■ **Task requirements**
Each line from the one containing "apply M_Seq." to the end of the entries below must be restated exactly, and no other line should appear.

--

Lemma property_decl_denotes m :
  matches property_decl m <-> is_property_declaration m.
Proof.
  split.
  - unfold property_decl, property_names, ws. intros H. invert_matches;
      match goal with
      | H : same_word ?name ?n |- is_property_declaration (?n ++ ?a ++ _ ++ ?b ++ ?v ++ _) =>
          exists name, n, a, b, v; repeat split; try done;
          unfold removed_properties; simpl; tauto
      end.
  - intros (name & n & sp1 & sp2 & value & Hin & Hn & H1 & H2 & Hv & ->).
    unfold property_decl, ws.
    apply M_Seq.
    + unfold property_names, removed_properties in *. simpl in Hin.
      destruct Hin as [<-|[<-|[<-|[<-|[<-|[<-|[]]]]]]];
        first [ apply M_AltL; by word_matches
              | apply M_AltR, M_AltL; by word_matches
              | apply M_AltR, M_AltR, M_AltL; by word_matches
              | apply M_AltR, M_AltR, M_AltR, M_AltL; by word_matches
              | apply M_AltR, M_AltR, M_AltR, M_AltR, M_AltL; by word_matches
              | apply M_AltR, M_AltR, M_AltR, M_AltR, M_AltR; by word_matches ].
    + repeat apply M_Seq; word_matches.
Qed.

--

■ **Completed exercise**
    apply M_Seq.
    + unfold property_names, removed_properties in *. simpl in Hin.
      destruct Hin as [<-|[<-|[<-|[<-|[<-|[<-|[]]]]]]];
        first [ apply M_AltL; by word_matches
              | apply M_AltR, M_AltL; by word_matches
              | apply M_AltR, M_AltR, M_AltL; by word_matches
              | apply M_AltR, M_AltR, M_AltR, M_AltL; by word_matches
              | apply M_AltR, M_AltR, M_AltR, M_AltR, M_AltL; by word_matches
              | apply M_AltR, M_AltR, M_AltR, M_AltR, M_AltR; by word_matches ].
    + repeat apply M_Seq; word_matches.
Qed.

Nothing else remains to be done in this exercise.